May 13, 2017

Dual system architecture for Raspberry PI

Because I first started learning about programming in a real-time context, I never became comfortable with the idea of controlling physical (safety-critical) devices on a non-deterministic OS.  So I stayed with MCUs (Microcontroller) for a long time.  On the other hand, as I tried to build shipping products, I became painfully aware of the whole infrastructure necessary to control and communicate with the MCU, and display the relevant information to the human operator or remote systems.  I realized that a big chunk of my paycheck was justified because I had the patience and skills to do this mundane but necessary chores for the companies I worked in.  In fact, when I was in the biotech industry, my fellow engineers often viewed ourselves as plumbers (although not as well paid).  But in my first foray into the world of SoC programming on Xilinx Zynq, I came up with a solution to the problem of integrating a general OS (running UI) and a bare-metal system by running Linux on CPU0 of Zynq, and running the bare-metal firmware on CPU1 of Zynq.  I later learned that my solution is being used at CERN and Bosch.  The solution hinges on the OCM (on-chip-memory) and the software interrupt available on the Zynq, as you can see below:
The interrupt controller is part of ARMv7 architecture, but OCM is Xilinx's contribution.  The 2 systems can even share data that is too big to fit in the relatively tiny OCM; I even prototyped a custom image collection system that takes images from an Aptina (now On Semi) CCD scheduled by the bare metal, that Linux can read later from the shared DRAM area, using Xilinx VDMA core, as explained in my previous blog entry.

But since leaving the biotech industry, I haven't touched FPGA.  Instead, I have worked with ARM Cortex M (even got Linux to run on ARM Cortex M4!), FreeRTOS and Raspberry PI (3).  In the last year, I was too busy studying DSP and computer vision, but I am beginning to itch for low level programming again.  I was blown away by Raspberry PI's bang-for-the-buck (it even has a programmable GPU, which you can use as DSP), so this time, I think I will ditch my $600 Zedboard in favor of the $35 RPI3 I bought more than a year ago.  The only complaint I have is the low performance of the data pipe from the CPU to the GPU, but this is a common problem in ALL computation pipeline that includes GPU (including CUDA).  I have some hope that ARM will solve the problem by more tightly integrating Mali with ARM Cortex A series in the future, but let's not let that stop us.

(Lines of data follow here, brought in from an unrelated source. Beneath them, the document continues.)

Lemma start_does : does start_bricks [0x2000; 0x3000; 0x4000; 0x5000; 0x6000] 0x2000 0x7000 kernel_entries.
Proof.
  unfold start_bricks. cbv zeta.
  by_cmd (command 0x1000 [out_line 0 "control" None ""] true (cstr "")).
  by_boot (creation 0x2000 [brick_line "map_dummy"; out_line 1 "out" None "{"] true (cstr "")).
  by_boot (creation 0x3000 [brick_line "adapt_meta"; connect_line 1 "in" 0x2000 "out"; out_line 1 "out" None ""] true (cstr "")).
  by_cmd (command 0 [out_line 0 "_root" None ""] false (cstr "")).
  by_cmd (command 0x3000 [connect_line 0 "hook" 0 "_root"] false (cstr "")).
  by_boot (creation 0x4000 [{| indent := 0; cmd := OtherBrick (ch "+") (chars "cpu_x86"); tail := [] |}] true (cstr "")).
  refine (does_bind _ _ _ _ _ _ _ _ _ _ _ (irq_does 16 0 _ ltac:(lia)) _). cbv beta.
  by_cmd (command 0x4000 [out_line 0 "int80" None ""] true (cstr "")).
  by_boot (creation 0x5000 [brick_line "fs_simple"; connect_line 1 "strat" 0x1000 "control"; out_line 1 "control" None "{"] true (cstr "_root")).
  by_boot (creation 0x6000 [brick_line "strategy_native"; connect_line 1 "strat" 0x1000 "control"; connect_line 1 "fs" 0x5000 "control"] false (cstr "")).
  apply (does_lift _ _ _ _ _ _ _ _ _ param_text).
  by_cmd (command 0x6000 [out_line 0 "posix" None ""] true strategy_param).
  by_cmd (command 0x6000 [out_line 0 "dummy" None ""] true strategy_param).
  apply does_ret.
Qed.

(** C8: the kernel gets its bricks started.  From the static data on, whatever
    the stack holds, the strategy brick boots; then [cmain] does exactly the
    commands that its texts stand for, at the addresses that it gets, and no
    text overruns its buffer.  It ends in a state that requests lead to, where
    all lists and pointers are consistent, with the addresses [0x2000] to
    [0x6000] taken; it can stop on the way only in a [$connect]. *)
Theorem kernel_starts : exists s0,
  boot loaders code grants junk (start_state w) = Ok (tt, s0) /\
  start_kernel (start_state w) = (s ← performs kernel_entries s0; Ok ([0x2000; 0x3000; 0x4000; 0x5000; 0x6000], s)) /\
  ((exists s, performs kernel_entries s0 = Ok s /\ reached s /\ consistent loaders s /\ last_addr s = 0x7000) \/ halts (performs kernel_entries s0)).
Proof.
  destruct (boot_run loaders code grants junk Hloaders Hgrants Hinit ld l0 w Hboot) as (s0 & _ & _ & Hrun & _).
  pose proof (reach_boot loaders code grants junk others w s0 Hrun) as Hs0. destruct (boot_root _ _ _ _ Hconn _ _ Hrun) as [_ Hla].
  destruct (start_does s0 Hs0 Hla) as [Hstart Hends]. exists s0. split; [done|]. split.
  - unfold start_kernel. rewrite (bind_ok _ _ _ _ _ Hrun). exact Hstart.
  - destruct Hends as [(s & Hperf & Hs & Hl)|Hh]; [left|by right]. exists s. split_and!; try done.
    exact (reachable_consistent loaders code grants junk others Hloaders Hgrants Hinit w ld l0 s Hboot Hs).
Qed.
End kernel.

(** ** An example *)

Definition kernel_conn (nm : string) (out : bool) (start : nat) : load_conn_t := demo_conn nm out start 1.
Definition kernel_loader (nm : string) (conns : list load_conn_t) (n : nat) : loader_t :=
  {| ld_name := cstr nm; ld_static_info := [NUL]; ld_conns := conns; ld_totalcount := n; ld_wires := [] |}.

(** Bricks with the connectors that the commands name *)
Definition kernel_loaders : list loader_t :=
  [ demo_control;
    kernel_loader "map_dummy" [kernel_conn "hook" false 0; kernel_conn "out" true 1] 2;
    kernel_loader "adapt_meta" [kernel_conn "hook" false 0; kernel_conn "in" false 1; kernel_conn "out" true 2] 3;
    kernel_loader "cpu_x86" [demo_conn "irq" true 0 16; kernel_conn "int80" true 16] 17;
    kernel_loader "fs_simple" [kernel_conn "strat" false 0; kernel_conn "control" true 1] 2;
    kernel_loader "strategy_native" [kernel_conn "strat" false 0; kernel_conn "fs" false 1; kernel_conn "dummy" true 2; kernel_conn "posix" true 3] 4 ].

Definition kernel_run : cres (list Z * control_state unit) :=
  start_kernel kernel_loaders demo_code demo_grants zero_args demo_others (replicate 512 7) (replicate 32 7) 0x9000 (start_state tt).

Lemma kernel_loaders_ok : loaders_ok kernel_loaders.
Proof.
  unfold loaders_ok, kernel_loaders. repeat apply Forall_cons_2; [..|apply Forall_nil_2]; split; try done.
  all: try (intros i lc Hi; case_index i; injection Hi as <-; simpl; repeat split; try lia; try done; repeat constructor).
  all: try (intros i j lc lc' k k' Hi Hj; case_index i; case_index j; injection Hi as <-; injection Hj as <-; simpl; lia).
  all: intros c k Hck; first [by apply not_elem_of_nil in Hck|apply list_elem_of_singleton in Hck as [= -> ->]; by eexists].
Qed.

Lemma kernel_boot_table : boot_table kernel_loaders 0 demo_control.
Proof. split; [done..|exists 0%nat, (demo_conn "control" true 0 1); done|exists 1%nat, (demo_conn "hook" false 1 1); done]. Qed.

(** Whether there are bricks at addresses *)
Definition present (s : control_state unit) (l : list Z) : list bool :=
  (fun a => match find_brick_hash a s with Ok (Some _, _) => true | _ => false end) <$> l.

(** All bricks are there but the one of the processor. *)
Lemma kernel_starts_witness : exists s,
  kernel_run = Ok ([0x2000; 0x3000; 0x4000; 0x5000; 0x6000], s) /\ consistent kernel_loaders s /\
  present s [0x1000; 0x2000; 0x3000; 0x4000; 0x5000; 0x6000] = [true; true; true; false; true; true].
Proof.
  destruct (kernel_starts kernel_loaders demo_code demo_grants zero_args demo_others (replicate 512 7) (replicate 32 7) 0x9000 eq_refl eq_refl
    (fun _ _ _ _ _ => eq_refl) (fun _ _ _ _ _ _ => eq_refl) ltac:(by intros ?????? [= <- _]) kernel_loaders_ok demo_granted demo_init
    tt 0 demo_control kernel_boot_table) as (s0 & _ & Hrun & H).
  fold kernel_run in Hrun.
  assert (match kernel_run with Ok (_, s) => present s [0x1000; 0x2000; 0x3000; 0x4000; 0x5000; 0x6000] | Fault _ => [] end =
    [true; true; true; false; true; true]) as Hp by (vm_compute; reflexivity).
  destruct H as [(s & Hperf & _ & Hcon & _)|(f & a & s & p & Hperf & _)]; rewrite Hperf in Hrun; rewrite Hrun in Hp |- *; [|done].
  exists s. exact (conj eq_refl (conj Hcon Hp)).
Defined.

So if the OCM was the key to the dual system in my solution on Zynq, and BCM2837 (the SoC for RPI3) is MISSING an equivalent HW, how shall I work around it?  I first thought about using the DRAM as the shared memory, but I am concerned about degrading the cache hit, which I want to keep high for the hard real-time code still running out of DRAM.  Since the message path between the real-time and the non-real-time system does NOT have to be real-time, I am going to use another HW to shuttle the message, as shown below.
RPI3 only has 1 USART, so I cannot directly connect the 2 halves.  But since Linux (and U-Boot also, I think) is capable of using USBserial console out of the box (it appears as a /dev file), there should be little work necessary to communicate with the bare-metal code--if the bare-metal can read/write to the BCM2837's USART peripheral.  The current maximum baud rate supported by the USBserial IC category leader FT232R is 3 Mbps, which is fast enough to shuttle most messages into/out of the real-time system--except images.  So this architecture requires keeping image processing algorithms on Linux--which is frankly just easier (because you can't port OpenCV to bare metal).

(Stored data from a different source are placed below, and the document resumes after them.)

(** * Anubis web client: boundary validation, stream-event reducer,
      priority picker and priority weights

    A shallow embedding of the TypeScript sources of the web application
    ([apps/web]) together with theorems about them.

    Conventions of the embedding:
    - a JavaScript string is a [string] whose characters stand for its code
      units; its [length] is [String.length];
    - a finite JavaScript [number] is a rational [Qc] (every finite double is
      one, and the constants compared against, 8, 6.5 and 5, are exact); the
      floats of the weight calculator, on which arithmetic is done, are
      binary64 numbers ([float]);
    - the [results] object is read as the code reads it, through its
      prototype chain: its own properties are kept in [gmap]s, next to a
      flag that tells whether its prototype was replaced; the [fieldErrors]
      record, which is only read under names no object inherits, is a
      [gmap] read by own-property lookup;
    - an object whose key order is observed ([Object.entries]) is an
      association list in insertion order;
    - React state is threaded explicitly: a functional updater passed to a
      setter is applied to the current value of that piece of state. *)

From Stdlib Require Import PrimFloat.
From Stdlib Require Import Ascii String QArith Qcanon.
From stdpp Require Import gmap strings list fin_maps pretty.

Local Open Scope string_scope.
Local Open Scope list_scope.

Set Warnings "-register-all".

(** ** lib/consts.ts *)

Module Consts.

Record Option := { value : string; label : string }.

(** The current table of selectable models (an earlier revision of the file
    lists four of them; nothing proved below depends on the contents of the
    tables beyond the identifiers used in the examples and the number of
    metrics). *)
Definition MODELS : list Option :=
  [ {| value := "gemini-2.5-pro-latest"; label := "Gemini 2.5 Pro Latest" |};
    {| value := "gemini-2.5-pro"; label := "Gemini 2.5 Pro" |};
    {| value := "gemini-2.5-flash"; label := "Gemini 2.5 Flash" |};
    {| value := "gemini-2.5-flash-lite"; label := "Gemini 2.5 Flash Lite" |};
    {| value := "gemma-3-1b-it"; label := "Gemma 3 1B" |};
    {| value := "gemini-2.0-flash-lite"; label := "Gemini 2.0 Flash Lite" |};
    {| value := "gemini-2.0-flash-thinking-exp";
       label := "Gemini 2.0 Flash Thinking Exp" |};
    {| value := "learnlm-2.0-flash-experimental";
       label := "LearnLM 2.0 Flash Exp" |} ].

Definition METRICS : list Option :=
  [ {| value := "time_complexity"; label := "Time Complexity" |};
    {| value := "readability"; label := "Readability" |};
    {| value := "consistency"; label := "Consistency" |};
    {| value := "code_documentation"; label := "Code Documentation" |};
    {| value := "external_dependencies"; label := "External Dependencies" |} ].

End Consts.

(** ** components/ordered-checkbox-group.tsx *)

Module OrderedCheckboxGroup.

(** [TValue extends string]. *)
Definition TValue := string.

Record Props := { controlledValues : option (list TValue) }.

(** [const isControlled = controlledValues !== undefined]. *)
Definition isControlled (p : Props) : bool :=
  match controlledValues p with Some _ => true | None => false end.

(** [const selectedValues = isControlled ? controlledValues : internalValues]. *)
Definition selectedValues (p : Props) (internalValues : list TValue)
  : list TValue :=
  match controlledValues p with Some c => c | None => internalValues end.

(** The local [newValues] of [handleToggle]: [includes] and [!==] on
    strings are equality tests. *)
Definition newValues (selected : list TValue) (value : TValue) : list TValue :=
  if bool_decide (value ∈ selected)
  then filter (λ v, v ≠ value) selected
  else selected ++ [value].

(** What one call of [handleToggle] does: the next [internalValues] and the
    argument handed to [onChange]. *)
Record ToggleOutcome :=
  { internalValues' : list TValue; onChangeArg : list TValue }.

Definition handleToggle (p : Props) (internalValues : list TValue)
    (value : TValue) : ToggleOutcome :=
  let nv := newValues (selectedValues p internalValues) value in
  {| internalValues' := if isControlled p then internalValues else nv;
     onChangeArg := nv |}.

(** [getOrderNumber]: 1-based position, [null] when absent. *)
Fixpoint indexOf (l : list TValue) (value : TValue) : option nat :=
  match l with
  | [] => None
  | x :: l' => if decide (x = value) then Some 0 else S <$> indexOf l' value
  end.

Definition getOrderNumber (selected : list TValue) (value : TValue)
  : option nat :=
  (λ index, index + 1) <$> indexOf selected value.

End OrderedCheckboxGroup.

(** ** lib/types.ts *)

(** [Model] and [Metric] are unions of string literals; at run time they are
    strings. *)
Definition Model := string.
Definition Metric := string.

(** A finite JavaScript number. *)
Definition number := Qc.

Module ModelStatus.
Inductive t := pending | processing | complete | error.
End ModelStatus.

(** One value of [EvaluationMetrics]: [{ score: number; notes: string }]. *)
Record MetricValue := { score : number; notes : string }.

(** [Record<Metric, { score; notes }>], in property (insertion) order, which
    is the order [Object.entries] enumerates. *)
Definition EvaluationMetrics := list (Metric * MetricValue).

Module ModelResult.
Record t := {
  model : Model;
  status : ModelStatus.t;
  code : string;
  executionTime : option number;
  overallScore : option number;
  metrics : option EvaluationMetrics;
  pros : option (list string);
  cons : option (list string);
  error : option string
}.
End ModelResult.

Record Recommendation := {
  bestModel : Model;
  bestScore : number;
  recommendedCode : string;
  potentialIssues : string
}.

Module Warning.
Inductive kind := model_warning | code_quality.
Record t := {
  id : string;
  type : kind;
  message : string;
  model : option Model
}.
End Warning.

Record SummaryData := {
  total_models_tested : number;
  successful_evaluations : number;
  failed_evaluations : number;
  best_model : Model;
  best_score : number;
  best_generated_code : string;
  potential_issues : string
}.

Record RankingEntry := { rank : number; ranked_model : Model; ranked_score : number }.

Record Notes := { notes_pros : list string; notes_cons : list string }.

Module StreamEvent.
Inductive t :=
| generation_start (model : Model)
| code_chunk (model : Model) (chunk : string)
| generation_complete (model : Model) (success : bool)
    (execution_time_ms : number)
| evaluation_result (model : Model) (overall_score : number)
    (metrics : EvaluationMetrics) (notes : Notes)
| summary (data : SummaryData) (ranking : list RankingEntry)
| complete
| error (message : string) (model : option Model).
End StreamEvent.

Another change from my previous solution is to remove the capability to start/stop the real-time subsystem from Linux--at least for now.  I heard from Bosch that safety-critical real-time program needs to be available quickly from power-on, so the ~10 second delay when being launched by Linux would be unacceptable.  So this time, U-Boot is going to first kick off the bare metal program on CPU3, and THEN start Linux (before exiting).

I lost my Linux development system when I exited the biotech industry, so I just installed Parallels, to begin recreating my Buildroot development environment.  Because I am busy studying a few other things (on top of my full time job), a fully working demo is going to take some time to materialize.  If you know how to do the following, you should just be able to pull it off by yourself:

  1. Building and running a Buildroot distribution on RPI.
  2. Booting multiple systems (in sequence) from U-Boot.
  3. Configuring Linux to run on only subset of the CPUs, and using only a portion of the physical DRAM.
  4. Writing a bare-metal (or FreeRTOS) system that runs out of the reserved portion of the DRAM (with L1/L2 cache turned on).